Folates may play role in oral cancer

Folates—those B-vitamin nutrients found in oranges, legumes and leafy green vegetables—and select antioxidants are involved in complex relationships with oral cancer and smoking, according to research done at Tufts.


Folate levels are different in smokers and non-smokers, according to Dr. Joel B. Mason, director of the Vitamins and Carcinogenesis Program at the Jean Mayer USDA Human Nutrition Research Center on Aging.

Mason analyzed the diets and studied blood and cheek cells of 56 men and women between the ages of 30 and 80. Approximately half of the subjects had smoked at least 10 cigarettes a day for at least the past year. “Regardless of dietary intake, smokers had lower levels of folate in both blood and cheek cells, compared with non-smokers,” Mason reports. Consistent with previous research findings, the cheek cells of smokers had significantly more genetic aberrations—called micronuclei—which increase the risk of developing oral cancer, diagnosed in more than 300,000 people worldwide every year.
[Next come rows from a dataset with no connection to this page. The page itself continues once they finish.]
(** Safety of the wire: whatever a client sends, one round of a session
    moves a reachable store with room by at most sixteen operations, each
    within its precondition, so the store stays reachable, and no snapshot
    reads differently afterwards. *)
Theorem nfs_session_safe st ck mark msg o st' ck' :
  reachable_from fresh_store st → room 16 st →
  session_step reg prov used adv st ck mark msg = Some (o, st', ck') →
  steps 16 st st' ∧ reachable_from fresh_store st' ∧
  ∀ h n, in64 (h_id h) → isSnapDir (h_id h) = false → 1 <= h_snap h < m_cur st →
    observe st' h = observe st h ∧ lookup_ st' h n = lookup_ st h n.
Proof.
  intros R Hr Hs. pose proof (inv_reachable _ R) as I. pose proof (nfs_session_steps _ _ _ _ _ _ _ R Hr Hs) as H.
  split; [done|]. split; [by eapply reachable_run_steps|intros; by eapply steps_sealed].
Qed.

(** Calls that the server runs under its shared lock do not write: every
    procedure outside the mutating set leaves the store exactly as it was. *)
Theorem nfs_readers_do_not_write prog vers proc cred s x s' :
  reachable_from fresh_store (ns_fs s) →
  (prog =? PROG_NFS) && isMutating proc = false →
  dispatch reg prov used adv prog vers proc cred s = Some (x, s') → ns_fs s' = ns_fs s.
Proof.
  intros R Hro Hd. pose proof (inv_reachable _ R) as I.
  destruct (hoare_dispatch_ro _ _ _ _ Hro _ _ _ I (room_0 _ I) Hd) as [_ H]. by apply steps_0.
Qed.
End Dispatch.

Section Calls.
Context {M : Type} `{!KvEngine M}.
Context (reg : Registry Provider) (prov : bytes) (used : option ContentConfig).
Implicit Types (st : Store M) (s : NState M) (dir : Handle) (name : bytes).

(** READDIR reaches the end: a client that keeps asking from the last
    cookie it was given lists [.], [..] and then every entry of the directory
    once, in name order, however the reply size cuts the pages, if each entry
    alone fits and no two names share a cookie. *)
Theorem readdir_walk dir mb per s :
  reachable_from fresh_store (ns_fs s) → handle_ok dir → cookies_ok dir s →
  Forall (λ e, is_Some (fits mb per 128 (de_name e))) (listing (ns_fs s) dir) →
  ∃ s', client_list (S (length (listing (ns_fs s) dir))) dir 0 mb per s = Some (listing (ns_fs s) dir, s') ∧
    ns_fs s' = ns_fs s.
Proof.
  intros R Hd Hc Hfit. apply (client_list_spec dir mb per _ s 0); [by apply inv_reachable|done..|lia|done|lia].
Qed.
(* ===== verification/BigtreeProps.v ===== *)
(** * BigtreeProps: what the bigtree plugin builds

    In an empty store the builder makes no orphan: every node has a path from
    the root, every symbolic link leads to a regular file, no file is empty, and
    the snapshots are sealed. [runs] is a logic of the builder's programs inside
    one directory. *)
From S2P Require Import Prelude Keys Kv NodeRec Spec Store Views Shape Graph Links Inv Init Reads CStr Paths Content Host StoreProps Xdr Nfs3 NfsSteps NfsProps Calls Bigtree.
Local Open Scope Z_scope.
Set Warnings "-clear-no-such-hyp".

Section Links.
Context {M : Type} `{!KvEngine M}.
Implicit Types (fs : Store M).

(** A node without entries leads nowhere but to itself. *)
Lemma leaf_no_path v c d : c ≠ d → (∀ n, v_ent v c n = None) → ¬ rtc (edge v) c d.
Proof.
  intros Hne Hno Hr. inversion Hr as [|x y z (_ & n & He) _]; subst; [done|]. by rewrite Hno in He.
Qed.
Lemma no_entries v c : graph v → in64 c → ¬ is_dir v c → ∀ n, v_ent v c n = None.
Proof. intros G Hc Hd n. destruct (v_ent v c n) as [x|] eqn:E; [|done]. destruct Hd. by apply (gr_ent _ G c n x). Qed.
Lemma absent_no_entries v c : graph v → in64 c → v_attr v c = None → ∀ n, v_ent v c n = None.
Proof. intros G Hc Ha. apply no_entries; [done..|]. intros (r & Hr & _). congruence. Qed.
Lemma reg_no_entries v c : graph v → is_reg v c → ∀ n, v_ent v c n = None.
Proof. intros G (Hc & r & Hr & Ht). apply no_entries; [done..|]. intros (r' & Hr' & Ht'). assert (r' = r) as -> by congruence. rewrite Ht in Ht'. done. Qed.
However, the research, published in the American Journal of Clinical Nutrition, did not prove a causal link. “Based on our findings,” Mason said, “it does not appear that folate depletion induced by smoking is a major avenue for the formation of the genetic aberrations that increase risk of oral cancer.”

It’s possible, he noted, that diminishing folate in cells may cause the cellular milieu to change, inducing the formation of cancerous cells.

Folate not only helps create and preserve cells, it is also critical for the synthesis of DNA—a universal set of blueprints for cells that, if sufficiently altered, often leads to cancer.